What you should do:
Each line of the entries below that includes "exact" belongs in your answer.

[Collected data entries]
(** X2.  When the first response has status 200 and its body, like the
    bodies of [net/http], answers a read after [Close] with an error, the
    Metadata-Service source returns that error, whatever the document
    served and whatever becomes of the second request: it neither
    succeeds nor panics. *)
Theorem metadataService_reads_closed_body env s resp e :
  env_Get env (metadataUrl ++ metadataPath) = inl resp ->
  StatusCode resp = 200%Z ->
  bodyAfterClose (RespBody resp) = JSON.Broken e ->
  fst (getMetadataFromMetadataService env s) = Ret (None, None, Some e).
Proof.
  intros Hget Hok Hbody.
  rewrite (metadataService_parse env s resp Hget) by now apply Z.eqb_eq.
  assert (H : forall ndR evs,
             In (EvBodyClose (length (trace s))) evs ->
             fst (parseFullMetadata (bodyReader (length (trace s)) (RespBody resp))
                                    ndR (after s evs))
             = Ret (None, None, Some e)).
  { intros ndR evs HIn.
    unfold parseFullMetadata, parseMetadata, Decode, bind.
    rewrite (Read_closed _ _ _ _ HIn), Hbody. reflexivity. }
  destruct (env_Get env (metadataUrl ++ networkdataPath)); apply H; cbn; auto.
Qed.
Lemma estructura_inconsistencia seccion cuenta campos bd md ds n decl :
  py_getitem bd "metadata" = Ok md ->
  py_getitem bd seccion = Ok ds ->
  Forall (fun campo => py_contains campo md = Ok true) campos ->
  py_len ds = Ok n ->
  py_getitem md cuenta = Ok decl ->
  py_eq_int n decl = false ->
  estructura seccion cuenta campos bd = Ok (inr (Inconsistencia decl n)).
Proof.
  intros H1 H2 H3 H4 H5 H6. unfold estructura.
  rewrite (py_getitem_contains _ _ _ H1). unfold pbind at 1. cbn [de_res sigue].
  rewrite (py_getitem_contains _ _ _ H2). unfold pbind at 1. cbn [de_res sigue negb].
  rewrite H1. unfold pbind at 1. cbn [de_res sigue].
  rewrite H2. unfold pbind at 1. cbn [de_res sigue].
  apply campos_presentes_ok in H3. rewrite H3. unfold pbind at 1.
  rewrite H4. unfold pbind at 1. cbn [de_res sigue].
  rewrite H5. unfold pbind at 1. cbn [de_res sigue].
  rewrite H6. reflexivity.
Qed.

Lemma campos_presentes_falta campos d :
  existsb (fun campo => negb (is_Some_bool (assoc_get campo d))) campos = true ->
  exists campo,
    In campo campos /\ assoc_get campo d = None
    /\ campos_presentes campos (PDict d) = Ok (inr (CampoFaltante campo)).
Proof.
  induction campos as [|c resto IH]; cbn [existsb campos_presentes]; [discriminate |].
  unfold pbind, de_res. cbn [py_contains sigue rechaza].
  destruct (assoc_get c d) as [v|] eqn:E; cbn [is_Some_bool negb orb].
  - intros H. destruct (IH H) as (campo & Hin & Hn & Hc).
    exists campo. split; [right; exact Hin |]. split; assumption.
  - intros _. exists c. split; [left; reflexivity |]. split; [exact E | reflexivity].
Qed.

Lemma estructura_campo_faltante seccion cuenta campos bd d ds :
  py_getitem bd "metadata" = Ok (PDict d) ->
  py_getitem bd seccion = Ok ds ->
  existsb (fun campo => negb (is_Some_bool (assoc_get campo d))) campos = true ->
  exists campo,
    In campo campos /\ assoc_get campo d = None
    /\ estructura seccion cuenta campos bd = Ok (inr (CampoFaltante campo)).
Proof.
  intros H1 H2 H3. destruct (campos_presentes_falta campos d H3) as (campo & Hin & Hn & Hc).
  exists campo. split; [exact Hin |]. split; [exact Hn |].
  unfold estructura.
  rewrite (py_getitem_contains _ _ _ H1). unfold pbind at 1. cbn [de_res sigue].
  rewrite (py_getitem_contains _ _ _ H2). unfold pbind at 1. cbn [de_res sigue negb].
  rewrite H1. unfold pbind at 1. cbn [de_res sigue].
  rewrite H2. unfold pbind at 1. cbn [de_res sigue].
  rewrite Hc. reflexivity.
Qed.

Lemma validar_con_hash comprobar h a :
  valido (validar_con comprobar (Some (con_hash h a)))
  = valido (validar_con comprobar (Some a)).
Proof.
  unfold validar_con, con_hash. cbn [json_load].
  destruct (json_load a) as [bd|msg|msg]; try reflexivity.
  unfold veredicto. destruct (comprobar bd) as [[[md ds]|m]|e]; try reflexivity.
  destruct (py_len ds); reflexivity.
Qed.

Lemma validar_con_informa_hash comprobar archivo info :
  validar_con comprobar archivo = Valida info ->
  exists a, archivo = Some a /\ hash_sha256 info = sha256_hexdigest a
            /\ tamano_archivo info = getsize a.
Proof.
  unfold validar_con. destruct archivo as [a|]; [| discriminate].
  destruct (json_load a) as [bd|msg|msg]; try discriminate.
  unfold veredicto. destruct (comprobar bd) as [[[md ds]|m]|e]; try discriminate.
  destruct (py_len ds); try discriminate.
  intros H. injection H as <-. exists a. repeat split.
Qed.

Lemma estructura_sin_secciones seccion cuenta campos bd :
  falta_seccion seccion bd ->
  estructura seccion cuenta campos bd = Ok (inr EstructuraInvalida).
Proof.
  unfold estructura. intros [H | [H1 H2]].
  - rewrite H. reflexivity.
  - rewrite H1. unfold pbind at 1. cbn [de_res sigue]. rewrite H2. reflexivity.
Qed.

Lemma campos_presentes_primero campos metadata campo :
  primero_que_falta campos metadata campo ->
  campos_presentes campos metadata = Ok (inr (CampoFaltante campo)).
Proof.
  intros (antes & despues & -> & Ha & Hc).
  induction Ha as [|c antes Hc1 _ IH]; cbn [app campos_presentes].
  - rewrite Hc. reflexivity.
  - rewrite Hc1. unfold pbind at 1. cbn [de_res sigue]. exact IH.
Qed.

Lemma estructura_primero_que_falta seccion cuenta campos bd md ds campo :
  py_getitem bd "metadata" = Ok md ->
  py_getitem bd seccion = Ok ds ->
  primero_que_falta campos md campo ->
  estructura seccion cuenta campos bd = Ok (inr (CampoFaltante campo)).
Proof.
  intros H1 H2 H3. unfold estructura.
  rewrite (py_getitem_contains _ _ _ H1). unfold pbind at 1. cbn [de_res sigue].
  rewrite (py_getitem_contains _ _ _ H2). unfold pbind at 1. cbn [de_res sigue negb].
  rewrite H1. unfold pbind at 1. cbn [de_res sigue].
  rewrite H2. unfold pbind at 1. cbn [de_res sigue].
  rewrite (campos_presentes_primero _ _ _ H3). reflexivity.
Qed.

Lemma documentos_validos_primero antes x despues :
  forall k,
    forallb es_documento antes = true ->
    documentos_validos k (antes ++ x :: despues)
    = match x with
      | PDict d =>
          if is_Some_bool (assoc_get "_id" d)
          then documentos_validos (S (k + length antes)) despues
          else rechaza (DocumentoSinId (k + length antes))
      | _ => rechaza (DocumentoNoDiccionario (k + length antes))
      end.
Proof.
  induction antes as [|y antes IH]; intros k Ha; cbn [app length].
  - rewrite Nat.add_0_r. destruct x; reflexivity.
  - cbn [forallb] in Ha. apply andb_true_iff in Ha as [Hy Ha].
    destruct y as [| | | | | | |d]; try discriminate Hy.
    cbn [es_documento] in Hy. cbn [documentos_validos]. rewrite Hy.
    rewrite (IH (S k) Ha). rewrite <- Nat.add_succ_comm. reflexivity.
Qed.

Lemma documentos_validos_registro_malo docs i m :
  primer_registro_malo docs i m ->
  documentos_validos 0 docs = Ok (inr m).
Proof.
  intros (antes & x & despues & -> & Hi & Ha & Hx).
  rewrite (documentos_validos_primero antes x despues 0 Ha).
  cbn [Nat.add]. rewrite Hi.
  destruct x as [| | | | | | |d]; try (rewrite Hx; reflexivity).
  destruct Hx as [Hd ->]. rewrite Hd. reflexivity.
Qed.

Solution for this problem:
    exists campo. split; [right; exact Hin |]. split; assumption.
  - intros _. exists c. split; [left; reflexivity |]. split; [exact E | reflexivity].
  exists campo. split; [exact Hin |]. split; [exact Hn |].
  - rewrite Hc1. unfold pbind at 1. cbn [de_res sigue]. exact IH.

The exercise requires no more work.